How a quarter of the cow genome came from snakes

Genomes are often described as recipe books for living things. If that’s the case, many of them badly need an editor. For example, around half of the human genome is made up of bits of DNA that have copied themselves and jumped around, creating vast tracts of repetitive sequences. The same is true for the cow genome, where one particular piece of DNA, known as BovB, has run amok. It’s there in its thousands. Around a quarter of a cow’s DNA is made of BovB sequences or their descendants.

BovB isn’t restricted to cows. If you look for it in other animals, as Ali Morton Walsh from the University of Adelaide did, you’ll find it in elephants, horses, and platypuses. It lurks among the DNA of skinks and geckos, pythons and seasnakes. It’s there in purple sea urchin, the silkworm and the zebrafish.

The obvious interpretation is that BovB was present in the ancestor of all of these animals, and stayed in their genomes as they diversified. If that’s the case, then closely related species should have more similar versions of BovB. The cow version should be very similar to that in sheep, slightly less similar to those in elephants and platypuses, and much less similar to those in snakes and lizards.

But not so. If you draw BovB’s family tree, it looks like you’ve entered a bizarre parallel universe where cows are more closely related to snakes than to elephants, and where one gecko is more closely related to horses than to other lizards.

This is because BovB isn’t neatly passed down from parent to offspring, as most pieces of animal DNA are. This jumping gene not only hops around genomes, but between them.

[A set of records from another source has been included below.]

(** C38: A report can be built of every honest run, and of no other: for a run of
    the engine over a checked history of valid records, valid intents and costs
    whose slippage fits the precision, [build_report] succeeds if every marked
    equity is positive, and otherwise raises its own metrics error.  The join of
    trades with fills never fails, no ratio divides by zero, and the report agrees
    with the engine: the same metrics and period returns, one reconstruction per
    trade with its number and profit, one drawdown per mark, the deepest of which
    is the engine's maximal drawdown. *)
Theorem reports_complete inputs intents cm capital run rate symbol timeframe :
  reported inputs intents cm capital run -> (0 <= dval rate)%Q ->
  if decide (equity_positive (br_equity_curve run)) then
    exists r, build_report run rate symbol timeframe = Ok r /\ compute_metrics run rate = Ok (rt_metrics r) /\
      Forall2 (fun t c => tc_trade_id c = tr_sequence t /\ tc_net_pnl c = tr_realized_pnl t) (br_trades run) (rt_trades r) /\
      period_returns (ep_equity <$> br_equity_curve run) = Ok (rp_value <$> rt_returns r) /\
      dd_equity <$> rt_drawdowns r = ep_equity <$> br_equity_curve run /\
      bm_max_drawdown (rt_metrics r) = foldl dmax dzero (dd_drawdown_ratio <$> rt_drawdowns r)
  else build_report run rate symbol timeframe =
    raise BacktestReportMetricsError "marked equity must stay positive to compute honest reports".
Proof.
  intros R Hrate. destruct (run_curve R) as (Hne & Hsort & Hok). unfold build_report, validate_rf, refuse_report.
  rewrite (nonneg_not_lt _ Hrate). cbn [raise_if rbind].
  pose proof (validate_curve_iff _ Hne) as Hv. rewrite Hv. destruct (decide _) as [Hpos|Hneg]; [|done]. cbn [rbind].
  specialize (Hok Hpos). destruct (run_books R) as (Hnd & Hfills & Htrades).
  pose proof (metrics_defined_iff_equity_positive _ _ _ _ _ rate (rd_run _ _ _ _ _ R) Hrate) as Hm.
  rewrite decide_True in Hm by done. destruct Hm as (m & Em & _ & Hdd). rewrite Em. cbn [rbind].
  unfold compute_period_returns. rewrite Hv. cbn [rbind]. destruct (return_points_spec _ Hok) as (ps & -> & Er & _). cbn [rbind].
  destruct (run_drawdowns R Hpos) as (ds & -> & E1 & _ & Hamt & Hdeep). cbn [rbind].
  destruct (trade_statistics_total run rate m _ Hnd Hfills Htrades Em Hamt) as [st ->]. cbn [rbind].
  destruct (sortino_total (rp_value <$> ps) rate Hrate) as [so ->]. cbn [rbind].
  destruct (calmar_total (bm_total_return m) _ Hdd) as [ca ->]. cbn [rbind].
  unfold build_trade_reconstructions, unique_sequences, refuse_report. rewrite bool_decide_eq_true_2 by done. cbn [negb raise_if rbind].
  destruct (mapM_res_forall (fun t c => tc_trade_id c = tr_sequence t /\ tc_net_pnl c = tr_realized_pnl t)
    (reconstruct_trade run symbol timeframe) (br_trades run)) as (cs & -> & Hcs).
  { intros t Ht. rewrite Forall_forall in Htrades. by apply reconstruct_trade_total, Htrades. }
  cbn [rbind]. destruct (bucket_performance_spec DAILY _ Hne Hok Hsort Hv) as (_ & b1 & -> & _). cbn [rbind].
  destruct (bucket_performance_spec MONTHLY _ Hne Hok Hsort Hv) as (_ & b2 & -> & _). cbn [rbind].
  destruct (bucket_performance_spec YEARLY _ Hne Hok Hsort Hv) as (_ & b3 & -> & _). cbn [rbind].
  destruct (run_labels R) as (L1 & L2 & L3 & L4). unfold mk_BacktestReport, refuse_report.
  cbn [rt_input_sha256 rt_dataset_id rt_source rt_initial_capital rt_risk_free_rate_per_period rt_equity_curve].
  rewrite L1, L2, L3, (positive_not_le _ L4), (nonneg_not_lt _ Hrate).
  destruct (metrics_fields _ _ _ Em) as (_ & _ & _ & _ & Hmd). rewrite Hdeep in Hmd. injection Hmd as Hmd.
  destruct (br_equity_curve run) as [|p rest] eqn:Ec; [done|]. cbn [raise_if rbind].
  eexists. split; [done|]. cbn [rt_metrics rt_trades rt_returns rt_drawdowns]. split_and!; done.
Qed.
(* ===== verification/Observability.v ===== *)
(** Domain events and observability: the event contract
    (src/packages/contracts/alpha_algo_contracts/events.py), the in-process bus
    (src/packages/events/alpha_algo_event_bus/bus.py) and, of
    src/packages/observability/alpha_algo_observability, error classes
    (errors.py), redaction (structured_log.py), metrics (metrics.py), alerts
    (alerts.py), the audit trail (audit.py), health (health.py) and tracing
    (tracing.py).

    Times and fresh identifiers are arguments.  Payloads are JSON values.  Python
    objects that are shared and changed in place (subscriptions, alerts) live in a
    store under their identity.  Floating-point amounts are rationals. *)

From stdpp Require Import base list gmap strings.
From Stdlib Require Import ZArith QArith Lia String Ascii.
From S2P Require Import Prelude PyBase Hashing Decimal DecimalText Json Tokens.
Open Scope Z_scope.

(** * contracts/events.py *)

Definition SENSITIVE_KEY_PARTS : list string :=
  ["password"; "passwd"; "token"; "secret"; "api_key"; "apikey"; "authorization"; "credential"; "private_key"; "refresh"; "cookie";
   "session_id"]%string.

Definition is_sensitive_key (key : string) : bool := existsb (fun part => py_in part (py_lower key)) SENSITIVE_KEY_PARTS.

Definition secret_error (key : string) : exn :=
  mk_exn DomainEventError ("payload key " +:+ py_repr key +:+ " is sensitive and not allowed in events").

(** [validate_no_secrets] of a payload; of a list only the items that are
    dictionaries themselves are looked into. *)
Fixpoint no_secrets (j : json) : res unit :=
  match j with
  | JObj l =>
      (fix members l := match l with
        | [] => Ok tt
        | (key, value) :: l' =>
            (if is_sensitive_key key then Err (secret_error key)
             else match value with
                  | JObj _ => no_secrets value
                  | JArr items => (fix each items := match items with
                      | [] => Ok tt
                      | item :: rest => (match item with JObj _ => no_secrets item | _ => Ok tt end) ;! each rest
                      end) items
                  | _ => Ok tt
                  end) ;! members l'
        end) l
  | _ => Ok tt
  end.

Definition validate_no_secrets (payload : list (string * json)) : res unit := no_secrets (JObj payload).

Record DomainEvent := {
  de_event_type : string;
  de_occurred_at : datetime;
  de_source : string;
  de_payload : list (string * json);
  de_event_id : UUID;
  de_correlation_id : option string;
  de_causation_id : option string;
  de_trace_id : option string;
  de_domain_ids : list (string * string);
}.

Definition lower_letter (c : ascii) : bool := let n := N_of_ascii c in ((97 <=? n) && (n <=? 122))%N.
Definition type_char (c : ascii) : bool :=
  let n := N_of_ascii c in lower_letter c || ((48 <=? n) && (n <=? 57) || (n =? 95) || (n =? 46))%N.

(** [^[a-z][a-z0-9_.]{0,127}$] *)
Definition type_text (s : string) : bool :=
  match s with String c s' => lower_letter c && str_all type_char s' && (String.length s' <=? 127)%nat | EmptyString => false end.

(** [$] matches before a final line break too. *)
Fixpoint drop_final_newline (s : string) : string :=
  match s with
  | EmptyString => ""
  | String c s' => if (N_of_ascii c =? 10)%N && String.eqb s' "" then "" else String c (drop_final_newline s')
  end.
Definition safe_event_type (s : string) : bool := type_text s || type_text (drop_final_newline s).

Definition mk_DomainEvent (e : DomainEvent) : res DomainEvent :=
  raise_if (negb (safe_event_type (de_event_type e))) DomainEventError
    "event_type must be a lowercase dotted string matching [a-z][a-z0-9_.]*" ;!
  raise_if (negb (dt_aware (de_occurred_at e))) DomainEventError "occurred_at must be timezone-aware" ;!
  raise_if (is_blank (de_source e)) DomainEventError "source must be a non-empty string" ;!
  validate_no_secrets (de_payload e) ;!
  raise_if (match de_causation_id e with Some c => String.eqb c (uuid_str (de_event_id e)) | None => false end) DomainEventError
    "causation_id cannot equal event_id (no self-causation)" ;!
  Ok e.

Definition event_to_dict (e : DomainEvent) : json :=
  JObj [("event_id", JStr (uuid_str (de_event_id e))); ("event_type", JStr (de_event_type e));
        ("occurred_at", JStr (isoformat (de_occurred_at e))); ("source", JStr (de_source e));
        ("correlation_id", json_opt_str (de_correlation_id e)); ("causation_id", json_opt_str (de_causation_id e));
        ("trace_id", json_opt_str (de_trace_id e)); ("domain_ids", JObj ((fun kv => (kv.1, JStr kv.2)) <$> de_domain_ids e));
        ("payload", JObj (de_payload e))]%string.

(** What [derive] may override. *)
Record Overrides := {
  ov_occurred_at : option datetime;
  ov_source : option string;
  ov_correlation_id : option (option string);
  ov_trace_id : option (option string);
  ov_domain_ids : option (list (string * string));
}.

Definition derive (parent : DomainEvent) (event_type : string) (payload : option (list (string * json))) (o : Overrides)
    (now : datetime) (event_id : UUID) : res DomainEvent :=
  mk_DomainEvent {|
    de_event_type := event_type; de_occurred_at := default now (ov_occurred_at o); de_source := default (de_source parent) (ov_source o);
    de_payload := default [] payload; de_event_id := event_id;
    de_correlation_id := default (de_correlation_id parent) (ov_correlation_id o);
    de_causation_id := Some (uuid_str (de_event_id parent)); de_trace_id := default (de_trace_id parent) (ov_trace_id o);
    de_domain_ids := default (de_domain_ids parent) (ov_domain_ids o) |}.

Definition create_event (event_type source : string) (payload : option (list (string * json)))
    (correlation_id causation_id trace_id : option string) (domain_ids : option (list (string * string))) (occurred_at : option datetime)
    (now : datetime) (event_id : UUID) : res DomainEvent :=
  mk_DomainEvent {|
    de_event_type := event_type; de_occurred_at := default now occurred_at; de_source := source; de_payload := default [] payload;
    de_event_id := event_id; de_correlation_id := correlation_id; de_causation_id := causation_id; de_trace_id := trace_id;
    de_domain_ids := default [] domain_ids |}.

(** * event_bus/bus.py *)

Definition WILDCARD : string := "*".

Record Subscription := { sb_topic : string; sb_handler : nat; sb_cancelled : bool }.
Record HandlerFailure := { hf_topic : string; hf_event_id : string; hf_event_type : string; hf_error : exn }.

Record EventBus := {
  eb_handlers : gmap string (list nat);       (* subscriptions of a topic, by identity, oldest first *)
  eb_subs : gmap nat Subscription;            (* the subscription objects *)
  eb_published : Z;
  eb_failures : list HandlerFailure;
}.

Definition empty_bus : EventBus := {| eb_handlers := ∅; eb_subs := ∅; eb_published := 0; eb_failures := [] |}.

(** [Subscription.__eq__]: all fields ([bus] is the same here) *)
Definition sub_eqb (a b : Subscription) : bool :=
  String.eqb (sb_topic a) (sb_topic b) && (sb_handler a =? sb_handler b)%nat && Bool.eqb (sb_cancelled a) (sb_cancelled b).

Definition subscribe (topic : string) (handler : nat) : M EventBus nat := fun b =>
  if is_blank topic then (raise ValueError "topic must be a non-empty string", b)
  else
    let id := fresh (dom (eb_subs b)) in
    (Ok id, {| eb_handlers := <[ topic := default [] (eb_handlers b !! topic) ++ [id] ]> (eb_handlers b);
               eb_subs := <[ id := {| sb_topic := topic; sb_handler := handler; sb_cancelled := false |} ]> (eb_subs b);
               eb_published := eb_published b; eb_failures := eb_failures b |}).

(** Is the object [id] equal to [s]? *)
Definition equals_sub (b : EventBus) (s : Subscription) (id : nat) : bool :=
  match eb_subs b !! id with Some s' => sub_eqb s' s | None => false end.

(** [subs.remove(subscription)]: the first equal element *)
Fixpoint remove_first (p : nat -> bool) (l : list nat) : list nat :=
  match l with [] => [] | x :: l' => if p x then l' else x :: remove_first p l' end.

Definition unsubscribe (id : nat) : M EventBus unit := fun b =>
  match eb_subs b !! id with
  | None => (Ok tt, b)
  | Some s =>
      let subs := default [] (eb_handlers b !! sb_topic s) in
      if existsb (equals_sub b s) subs then
        (Ok tt, {| eb_handlers := <[ sb_topic s := remove_first (equals_sub b s) subs ]> (eb_handlers b);
                   eb_subs := <[ id := {| sb_topic := sb_topic s; sb_handler := sb_handler s; sb_cancelled := true |} ]> (eb_subs b);
                   eb_published := eb_published b; eb_failures := eb_failures b |})
      else (Ok tt, b)
  end.

Definition matching_subs (b : EventBus) (event_type : string) : list nat :=
  default [] (eb_handlers b !! event_type) ++ default [] (eb_handlers b !! WILDCARD).

Definition handler_count (topic : option string) (b : EventBus) : nat :=
  match topic with
  | Some t => List.length (default [] (eb_handlers b !! t))
  | None => map_fold (fun _ l n => (List.length l + n)%nat) 0%nat (eb_handlers b)
  end.

Definition with_failures (f : list HandlerFailure) (b : EventBus) : EventBus :=
  {| eb_handlers := eb_handlers b; eb_subs := eb_subs b; eb_published := eb_published b; eb_failures := f |}.
Definition clear_failures : M EventBus unit := modify (with_failures []).
Definition bus_reset : M EventBus unit := modify (fun b =>
  {| eb_handlers := ∅; eb_subs := eb_subs b; eb_published := 0; eb_failures := [] |}).

(** Publishing, in a world that holds the bus: the handlers may do anything to
    it, the bus included. *)
Section Publish.
Context {W : Type} (get_bus : W -> EventBus) (set_bus : EventBus -> W -> W) (run : nat -> DomainEvent -> M W unit).
(** The configuration is a dictionary; the keys are distinct. *)
Definition run_config_hash (parts : gmap string string) : string :=
  sha256_hex (String.concat "&" ((fun k => k +:+ "=" +:+ default "" (parts !! k)) <$> sorted_strings (map_to_list parts).*1)).

Record PaperRun := {
  pn_paper_run_id : UUID; pn_status : PaperRunStatus; pn_config_hash : string; pn_created_at : datetime;
  pn_completed_at : option datetime;
}.

Definition mk_PaperRun (r : PaperRun) : res PaperRun :=
  raise_if (is_blank (pn_config_hash r)) ValueError "config_hash is required" ;!
  require_timezone (pn_created_at r) "created_at" ;!
  match pn_completed_at r with Some t => require_timezone t "completed_at" | None => Ok tt end ;!
  Ok r.

(** * db/models/paper.py *)

Record PaperRunRow := {
  wr_id : UUID; wr_config_hash : string; wr_status : string; wr_started_at : datetime; wr_completed_at : option datetime;
}.
Record PaperAccountRow := {
  wa_id : UUID; wa_paper_run_id : UUID; wa_trading_mode : string; wa_starting_capital : decimal; wa_status : string;
  wa_reset_at : option datetime; wa_created_at : datetime;
}.
Record PaperFundsRow := { wf_account_id : UUID; wf_available_cash : decimal; wf_reserved_cash : decimal; wf_currency : string }.

Inductive paper_row := RRun (r : PaperRunRow) | RAccount (a : PaperAccountRow) | RFunds (f : PaperFundsRow).

Definition run_key (r : paper_row) : option UUID := match r with RRun x => Some (wr_id x) | _ => None end.
Definition account_key (r : paper_row) : option UUID := match r with RAccount x => Some (wa_id x) | _ => None end.
Definition funds_key (r : paper_row) : option UUID := match r with RFunds x => Some (wf_account_id x) | _ => None end.

(** The primary keys, the unique account of the funds, and the foreign keys. *)
Definition paper_constraint (m : gmap N paper_row) : bool :=
  let l := snd <$> map_to_list m in
  unique_on run_key l && unique_on account_key l && unique_on funds_key l &&
  forallb (fun r => match r with
                    | RAccount a => existsb (fun x => bool_decide (run_key x = Some (wa_paper_run_id a))) l
                    | RFunds f => existsb (fun x => bool_decide (account_key x = Some (wf_account_id f))) l
                    | RRun _ => true
                    end) l.

(** What the [Numeric(20, 4)] columns hold of a row. *)
Definition account_columns (r : PaperAccountRow) : PaperAccountRow :=
  {| wa_id := wa_id r; wa_paper_run_id := wa_paper_run_id r; wa_trading_mode := wa_trading_mode r;
     wa_starting_capital := numeric 4 (wa_starting_capital r); wa_status := wa_status r; wa_reset_at := wa_reset_at r;
     wa_created_at := wa_created_at r |}.
Definition funds_columns (r : PaperFundsRow) : PaperFundsRow :=
  {| wf_account_id := wf_account_id r; wf_available_cash := numeric 4 (wf_available_cash r);
     wf_reserved_cash := numeric 4 (wf_reserved_cash r); wf_currency := wf_currency r |}.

This type of “horizontal gene transfer” (HGT) is an everyday event for bacteria, which can quickly pick up important abilities from each other by swapping DNA. Such trades are supposedly much rarer among more complex living things, but every passing year brings new examples of HGT among animals. For example, in 2008, Cedric Feschotte (now at the University of Utah) discovered a group of sequences that have jumped between several mammals, an anole lizard, and a frog. He called them Space Invaders.

The Space Invaders belong to a group of jumping genes called DNA transposons. They jump around by cutting themselves out of their surrounding DNA, and pasting themselves in somewhere new. They’re also relatively rare—they make up just 2 to 3 percent of our genome. BovB belongs to a different class of jumping genes called retrotransposons. They move through a copy-and-paste system rather than a cut-and-paste one, so that every jump produces in a new copy of the gene. For that reason, they spread like wildfire.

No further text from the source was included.